In fondo non c’è espressione che non possa essere presentata nello scrigno divertente e rassicurante della finzione. Impossibile perciò costruirne una categoria che possa manifestare un minimo comune denominatore, né si può tracciarne un confine netto. Tante sono le diverse tipologie di gioco e non credo di sbagliare se affermo che l’attività ludica altro non sia che una “dimensione particolare” dei comportamenti ordinari. Un gatto, per esempio, può rincorrere un topo in un’attività di predazione, come peraltro può mettere in atto le stesse sequenze comportamentali, gli stessi gesti e atteggiamenti, per raggiungere una pallina: l’unica differenza sta nel fatto che nel secondo caso lo fa “per gioco”.
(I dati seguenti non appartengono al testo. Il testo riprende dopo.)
(** What is left once the pages of the arena [y] at [a] are given back. *)
Lemma released s O0 O (B : gmap Z Z) a y descs' r : heap_ok L s O → arenas s !! a = Some y → forgets s a y descs' → owns L r (O ∖ page_run (a / 4096) (arena_pages y)) →
  (∀ e w, descs' !! e = Some w → d_lock w = false) → busy s a → (∀ q m, B !! q = Some m ↔ allocated s q m ∧ ¬ a ≤ q < a + 4096 * arena_pages y) →
  (∀ k, k ∈ O ↔ k ∈ O0 ∨ arena_page s k) → (∀ k, k ∈ O0 → ¬ arena_page s k) →
  heap_has L (mkHeap r descs' (delete a (arenas s))) O0 (O ∖ page_run (a / 4096) (arena_pages y)) B.
Proof.
  intros Hok Ha Hf Hr Hunl Hbusy HB HO HO0. destruct (ho_arena _ _ _ Hok a y Ha) as [(k & E & _) Hpos _]. set (s' := mkHeap r descs' (delete a (arenas s))).
  assert (∀ c, pages_at s' c = if decide (a = c) then None else pages_at s c) as Hpg.
  { intros c. unfold pages_at. cbn [arenas s']. case_decide as Eq; [subst; by rewrite lookup_delete_eq|by rewrite lookup_delete_ne]. }
  assert (∀ j, arena_page s' j ↔ arena_page s j ∧ ¬ k ≤ j < k + arena_pages y) as Hap.
  { intros j. unfold arena_page. setoid_rewrite Hpg. split.
    - intros (c & n & Hc & Hj). case_decide as Hne; [done|]. split; [by exists c, n|]. unfold pages_at in Hc. apply fmap_Some in Hc as (z & Hz & ->).
      destruct (ho_apart _ _ _ Hok a c y z Ha Hz Hne); lia.
    - intros [(c & n & Hc & Hj) Hn]. exists c, n. rewrite decide_False; [done|]. intros <-. unfold pages_at in Hc. rewrite Ha in Hc. injection Hc as <-. lia. }
  replace (a / 4096) with k in * by (subst a; mlia). split.
  - subst a. replace k with (4096 * k / 4096) at 1 by mlia. apply removed; try done. by replace (4096 * k / 4096) with k by mlia.
  - exact Hunl.
  - intros c z e w' Hc _ He Hw. cbn [arenas descs s'] in Hc, Hw. apply lookup_delete_Some in Hc as [Hne Hc].
    destruct (fg_in _ _ _ _ Hf e w' Hw) as (w & Hw0 & [_ ->] & _). by apply (Hbusy c z e w).
  - intros q m. rewrite HB. symmetry. by apply (removed_used s O).
  - intros j. rewrite elem_of_difference, elem_page_run, Hap, HO. destruct (decide (k ≤ j < k + arena_pages y)) as [Hj|]; [|tauto].
    split; [tauto|]. intros [H|[_ H]]; [|done]. exfalso. apply (HO0 j H). exists a, (arena_pages y). split; [unfold pages_at; by rewrite Ha|]. lia.
  - intros j Hj. rewrite Hap. intros [H _]. by apply (HO0 j).
Qed.

Lemma all_free_unused s O d x a y q m : heap_ok L s O → descs s !! d = Some x → arenas s !! a = Some y → a_desc y = Some d → blocks_per_arena x ≤ free_cnt y →
  (∀ j, 0 ≤ j < blocks_per_arena x → block_at x a j ∈ free_list x) ∧ (allocated s q m → ¬ a ≤ q < a + 4096).
Proof.
  intros Hok Hx Ha Hy Hcnt. destruct (ar_count _ _ _ _ _ (ho_arena _ _ _ Hok a y Ha) d Hy) as (x0 & Hx0 & E). assert (x0 = x) as -> by congruence.
  destruct (ho_desc _ _ _ Hok d x Hx) as [Hs _]. pose proof (ds_blocks _ Hs).
  assert (∀ j, 0 ≤ j < blocks_per_arena x → block_at x a j ∈ free_list x) as Hall.
  { intros j Hj. apply (length_filter_all (λ j, block_at x a j ∈ free_list x) (seqZ 0 (blocks_per_arena x))); [|apply elem_of_seqZ; lia].
    pose proof (free_blocks_bound x a ltac:(lia)). rewrite length_seqZ. unfold free_blocks in *. lia. }
  split; [done|]. intros (c & z & Hc & Hu) Hr. destruct (in_use_range L s O c z q m Hok Hc Hu). assert (arena_pages y = 1) by (unfold arena_pages; by rewrite Hy).
  assert (a = c) as <- by (apply (same_arena L s O a y c z q); (done || lia)). assert (z = y) as -> by congruence.
  unfold in_use in Hu. rewrite Hy in Hu. destruct Hu as (w & j & Hw & Hj & -> & Hn & _). assert (w = x) as -> by congruence. by apply Hn, Hall.
Qed.

(** The end of [free]: what is done once the block is in the free list. *)
Section release.
Context s (O0 O : gset Z) (B : gmap Z Z) (d : nat) (x : desc) (a : Z) (y : arena) (p j : Z) (r : pages).
Context (Hh : heap_has L s O0 O B) (Hx : descs s !! d = Some x) (Ha : arenas s !! a = Some y) (Hy : a_desc y = Some d).
Context (Hj : 0 ≤ j < blocks_per_arena x) (Hp : p = block_at x a j) (Hn : p ∉ free_list x) (Hr : owns L r O).

Let x2 := set_lock true (set_free_list (p :: free_list x) x).
Let y3 := mkArena (Some d) (free_cnt y + 1).
Let s3 := pushed s d x a y p r true.
Let x5 := set_free_list (outside x2 a (blocks_per_arena x2) (free_list x2)) x2.

Lemma pushed_here b : heap_ok L (pushed s d x a y p r b) O ∧ (∀ q m, delete p B !! q = Some m ↔ allocated (pushed s d x a y p r b) q m) ∧
  (∀ c, pages_at (pushed s d x a y p r b) c = pages_at s c) ∧ 0 ≤ free_cnt y ∧ free_cnt y + 1 ≤ blocks_per_arena x ≤ 4084.
Proof.
  pose proof (hh_ok _ _ _ _ _ Hh) as Hok. destruct (pushed_ok s O d x a y j p r b Hok Hx Ha Hy Hj Hp Hn Hr) as (H1 & H2 & H3 & Hcnt).
  destruct (ho_desc _ _ _ Hok d x Hx) as [[S1 S2 S3] _]. destruct (ar_count _ _ _ _ _ (ho_arena _ _ _ Hok a y Ha) d Hy) as (x0 & _ & E).
  pose proof (free_blocks_bound (set_free_list (p :: free_list x) x) a ltac:(cbn; lia)) as Hbound. cbn [blocks_per_arena set_free_list] in Hbound.
  split; [done|]. split; [|split; [done|split; [lia|nia]]]. intros q m. rewrite H2, <-(hh_blocks _ _ _ _ _ Hh), lookup_delete_Some. naive_solver.
Qed.

Lemma pushed_busy b c z e w : arenas s !! c = Some z → a_desc z = Some e →
  <[d := set_lock b (set_free_list (p :: free_list x) x)]> (descs s) !! e = Some w → free_cnt z < blocks_per_arena w.
Proof.
  intros Hc He Hw. assert (c ≠ 0) by (destruct (arena_range L s O c z (hh_ok _ _ _ _ _ Hh) Hc); lia).
  apply list_lookup_insert_Some in Hw as [(<- & <- & _)|[_ Hw]]; [by apply (hh_busy _ _ _ _ _ Hh c z d x)|by apply (hh_busy _ _ _ _ _ Hh c z e w)].
Qed.

Lemma unlocked_here w e v : d_lock w = false → <[d := w]> (descs s) !! e = Some v → d_lock v = false.
Proof. intros Hw [(_ & <- & _)|[_ He]]%list_lookup_insert_Some; [done|]. by apply (hh_unlocked _ _ _ _ _ Hh e). Qed.

(** Other blocks of the arena are in use. *)
Lemma pushed_has : free_cnt y + 1 < blocks_per_arena x → heap_has L (pushed s d x a y p r false) O0 O (delete p B).
Proof.
  intros Hlt. destruct (pushed_here false) as (Hok & HB & Hpg & _). split; [done| | |done| |].
  - intros e w. by apply unlocked_here.
  - intros c z e w Hc _ He Hw. cbn [arenas descs pushed] in Hc, Hw. apply lookup_insert_Some in Hc as [[<- <-]|[Hac Hc]]; [|by apply (pushed_busy false c z e w)].
    injection He as <-. rewrite list_lookup_insert_eq in Hw by (by eapply lookup_lt_Some). injection Hw as <-. exact Hlt.
  - intros i. rewrite (arena_page_iff s _ Hpg). apply (hh_pages _ _ _ _ _ Hh).
  - intros i. rewrite (arena_page_iff s _ Hpg). apply (hh_others _ _ _ _ _ Hh).
Qed.

Lemma pushed_lookups : descs s3 !! d = Some x2 ∧ arenas s3 !! a = Some y3.
Proof. split; [by apply list_lookup_insert_eq, (lookup_lt_Some _ _ _ Hx)|apply lookup_insert_eq]. Qed.

(** No block of the arena is in use: it goes. *)
Context (Hfull : blocks_per_arena x ≤ free_cnt y + 1).

Lemma unused q m : delete p B !! q = Some m → q + m ≤ a ∨ a + 4096 ≤ q.
Proof.
  destruct (pushed_here true) as (Hok & HB & _), pushed_lookups as [Hx3 Ha3]. fold s3 in Hok, HB. rewrite HB. intros Hu.
  destruct (all_free_unused s3 O d x2 a y3 q m Hok Hx3 Ha3 eq_refl Hfull) as [_ Hnot]. specialize (Hnot Hu).
  destruct Hu as (c & z & Hc & Hu). pose proof (in_use_range L s3 O c z q m Hok Hc Hu).
  destruct (decide (a = c)) as [->|Hac]; [assert (z = y3) as -> by congruence; change (arena_pages y3) with 1 in *; lia|].
  destruct (ho_apart _ _ _ Hok a c y3 z Ha3 Hc Hac); change (arena_pages y3) with 1 in *; lia.
Qed.

Lemma released_has r' : owns L r' (O ∖ page_run (a / 4096) 1) →
  heap_has L (mkHeap r' (<[d := set_lock false x5]> (descs s3)) (delete a (arenas s3))) O0 (O ∖ page_run (a / 4096) 1) (delete p B).
Proof.
  intros Hown. destruct (pushed_here true) as (Hok & HB & Hpg & _), pushed_lookups as [Hx3 Ha3]. fold s3 in Hok, HB, Hpg. apply (released s3 O0 O (delete p B) a y3); try done.
  - by apply (outside_forgets s3 O).
  - intros e w He. cbn [descs s3 pushed] in He. rewrite list_insert_insert_eq in He. by apply unlocked_here in He.
  - intros c z e w Hc Hne He Hw. cbn [arenas descs s3 pushed] in Hc, Hw. rewrite lookup_insert_ne in Hc by done. by apply (pushed_busy true c z e w).
  - intros q m. rewrite HB. split; [|tauto]. intros Hq. split; [done|].
    destruct (all_free_unused s3 O d x2 a y3 q m Hok Hx3 Ha3 eq_refl Hfull) as [_ Hnot]. by apply Hnot.
  - intros i. rewrite (arena_page_iff s s3 Hpg). apply (hh_pages _ _ _ _ _ Hh).
  - intros i. rewrite (arena_page_iff s s3 Hpg). apply (hh_others _ _ _ _ _ Hh).
Qed.

Lemma remove_all_run : for_blocks (Z.to_nat (blocks_per_arena x)) 0 (λ i, let! b := arena_to_block a i in let! dd := get_desc d in
    let! l := lift (or_fault (remove_block b (free_list dd))) in put_desc d (set_free_list l dd)) s3 = Ret (tt, set_descs (<[d := x5]> (descs s3)) s3).
Proof.
  destruct (pushed_here true) as (Hok & _), pushed_lookups as [Hx3 Ha3]. fold s3 in Hok. destruct (arena_range L s3 O a y3 Hok Ha3) as (Ha0 & _ & Hae).
  change (arena_pages y3) with 1 in Hae. destruct (ho_desc _ _ _ Hok d x2 Hx3) as [Hs Hnd]. destruct (all_free_unused s3 O d x2 a y3 0 0 Hok Hx3 Ha3 eq_refl Hfull) as [Hall _].
  apply (remove_blocks_ok d a y3 _ s3 x2); try done; [by intros; apply (shape_same x2)|cbn; lia|].
  rewrite Hx3. unfold outside. rewrite filter_true; [done|]. intros b _ (i & Hi & _)%elem_blocks_of. lia.
Qed.
End release.

Lemma release_block_ok s O0 O B d x a y p j r : heap_has L s O0 O B → descs s !! d = Some x → arenas s !! a = Some y → a_desc y = Some d →
  0 ≤ j < blocks_per_arena x → p = block_at x a j → (p ∉ free_list x) → owns L r O →
  ∃ s' O', (let! _ := release_arena d a in lock_desc lock_release d) (mkHeap r (<[d := set_lock true (set_free_list (p :: free_list x) x)]> (descs s)) (arenas s)) = Ret (tt, s') ∧
    heap_has L s' O0 O' (delete p B) ∧ O' ⊆ O ∧
    ∀ q m i, B !! q = Some m → q ≠ p → 0 ≤ i < m → bytes (ram s') (q + i) = bytes r (q + i).
Proof.
  intros Hh Hx Ha Hy Hj Hp Hn Hr. set (x2 := set_lock true (set_free_list (p :: free_list x) x)). set (y3 := mkArena (Some d) (free_cnt y + 1)).
  destruct (pushed_here s O0 O B d x a y p j r Hh Hx Ha Hy Hj Hp Hn Hr true) as (_ & _ & _ & Hc1 & Hc2). set (s3 := pushed s d x a y p r true).
  destruct (pushed_lookups s d x a y p r Hx) as [Hx3 Ha3]. fold s3 x2 y3 in Hx3, Ha3.
  set (s2 := mkHeap r (<[d := x2]> (descs s)) (arenas s)). unfold release_arena. rewrite bind_assoc, (bind_run _ _ _ _ _ (get_arena_run s2 a y Ha)), Hy, u32_small by lia. cbv zeta. fold y3.
  unfold put_arena. rewrite bind_assoc, bind_modify. cbn beta. change (set_arenas _ _) with s3. rewrite bind_assoc, (bind_run _ _ _ _ _ (get_desc_run s3 d x2 Hx3)).
  change (blocks_per_arena x2) with (blocks_per_arena x). change (free_cnt y3) with (free_cnt y + 1). case_decide as Hfull.
  - rewrite bind_assoc, bind_assert by (apply bool_decide_true; lia).
    pose proof (remove_all_run s O0 O B d x a y p j r Hh Hx Ha Hy Hj Hp Hn Hr Hfull) as Hloop. fold s3 x2 in Hloop. rewrite bind_assoc, (bind_run _ _ _ _ _ Hloop).
    set (x5 := set_free_list (outside _ _ _ _) _) in *. set (s4 := set_descs _ _).
    destruct (ho_arena _ _ _ (hh_ok _ _ _ _ _ Hh) a y Ha) as [(k & Ek & K1 & K2 & K3) _ _]. assert (arena_pages y = 1) as Hpg by (unfold arena_pages; by rewrite Hy).
    rewrite Hpg in K2, K3. destruct (free_ok L r O false k 1 Hr ltac:(lia) K1 K2 K3) as (r' & Hrun & Hown & Hbytes).
    assert (a / 4096 = k) as Edk by (subst a; mlia).
    assert (on_ram (palloc_free_page a) s4 = Ret (tt, Malloc.set_ram r' s4)) as Hfree by (apply on_ram_run; rewrite Ek; exact Hrun).
    rewrite bind_assoc, (bind_run _ _ _ _ _ Hfree). unfold drop_arenas. rewrite bind_modify. cbn beta.
    set (s5 := set_arenas _ _). assert (descs s5 !! d = Some x5) as Hx5 by (cbn; by apply list_lookup_insert_eq, (lookup_lt_Some _ _ _ Hx3)).
    exists (mkHeap r' (<[d := set_lock false x5]> (descs s3)) (delete a (arenas s3))), (O ∖ page_run (a / 4096) 1). split_and!.
    + rewrite (lock_desc_run s5 d x5 _ false Hx5 eq_refl). unfold s5, s4, set_descs. cbn. by rewrite !list_insert_insert_eq.
    + apply (released_has s O0 O B d x a y p j r Hh Hx Ha Hy Hj Hp Hn Hr Hfull). by rewrite Edk.
    + set_solver.
    + intros q m i Hq Hne Hi. cbn [ram]. rewrite Hbytes. unfold filled. rewrite decide_False; [done|].
      destruct (unused s O0 O B d x a y p j r Hh Hx Ha Hy Hj Hp Hn Hr Hfull q m); [by rewrite lookup_delete_ne|lia|lia].
  - rewrite bind_ret. exists (pushed s d x a y p r false), O. split_and!; [| |done|done].
    + rewrite (lock_desc_run s3 d x2 _ false Hx3 eq_refl). unfold s3, pushed, set_descs. cbn. by rewrite list_insert_insert_eq.
    + apply (pushed_has s O0 O B d x a y p j r Hh Hx Ha Hy Hj Hp Hn Hr). lia.
Qed.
Spesso la differenza non è così netta: il gatto può anche giocare col topo predato e il più delle volte il passaggio è repentino o addirittura sempre compresente. Possiamo dire che in ogni attività di un mammifero in fondo si nasconda una traccia ludica, forse il ricordo della prima esperienza infantile che ha confezionato quel pattern comportamentale. Alcuni animali poi mantengono anche in età adulta una forte predisposizione al gioco e i motivi sembrano essere due:
1) una tendenza neotenica della specie, aspetto che accumuna l’uomo e gli animali domestici;
2) uno sviluppo ontogenetico dell’individuo mantenuto in una condizione di agio.
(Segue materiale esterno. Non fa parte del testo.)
(** Marking a page as one that is in its file, and removing it. *)
Lemma file_out_ok s O D p x : vm_ok s O D → eviction_lock s = 0 → p ∈ page_list s → spages s !! p = Some x →
  ∃ t x' l1 l2 k, (upd_page p (set_location PG_LOCATION_FILE);;! evict init_page_dir p) s = Ret (true, t) ∧
    left_memory s t O D p x x' l1 l2 k ∧ location x' = PG_LOCATION_FILE ∧ fs t = fs s ∧ eviction_lock t = 1.
Proof.
  intros Hok Hlock Hp Hx. destruct (listed_frame s O D p x Hok Hp Hx) as (k & l1 & l2 & Ek & Hk & Ha & Hk0 & Hl & H1 & Hsa).
  rewrite (bind_run _ _ _ _ _ (upd_page_run s p x _ Hx)). set (x1 := set_location PG_LOCATION_FILE x).
  set (s1 := set_spages _ s). pose proof (vo_page _ _ _ _ _ Hok p x Hx) as Hpx.
  destruct (evict_run s1 O D p x1 k l1 l2) as (h & Hrun & Hum); try done; [apply Hok|by apply (page_ok_placed s O) in Hpx|by apply lookup_insert_eq|].
  eexists _, (set_kaddr 0 x1), l1, l2, k. split; [exact Hrun|]. split; [|done]. destruct Hum as [B1 B2 B3 B4 B5].
  split; try done; [cbn; by rewrite insert_insert_eq|split; [by apply (swap_ok_same s), Hok|done]|by right].
Qed.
Da adulti spesso ci dimentichiamo quanta parte l’attività ludica ha avuto nel costruire il profilo della nostra identità, per poi scoprire che le nostre passioni, quelle che tuttora sostengono le nostre occupazioni, hanno avuto proprio in un gioco remoto il loro incipit. Se è così presente, pressante, urgente, in questi strani animali che hanno fatto delle cure parentali il loro asso nella manica, una ragione ci dev’essere.
Pertanto occorre chiedersi quali vantaggi ha apportato il gioco nei mammiferi. Le ipotesi sono molteplici. Innanzitutto, attraverso il gioco, l’animale allarga il suo orizzonte esperienziale, perché prende contatto con l’ambiente, si relaziona con le cose presenti nella realtà esterna, interagisce con i propri simili. Poi, grazie al gioco, il cucciolo prende sicurezza nelle proprie capacità, attraverso una corretta gradualità di esercizio, vale a dire affrontando per piccole prove quelli che saranno i grandi problemi della sua esistenza.
Inoltre attraverso il gioco il cucciolo può sperimentare, affinare i propri strumenti di conoscenza, realizzare in pienezza la propria individualità. Infine possiamo affermare che grazie al gioco il cucciolo può esercitare i propri comportamenti di adulto sotto la supervisione del genitore che, così facendo, è in grado di orientare, indirizzare, strutturare in lui uno stile corretto di specie.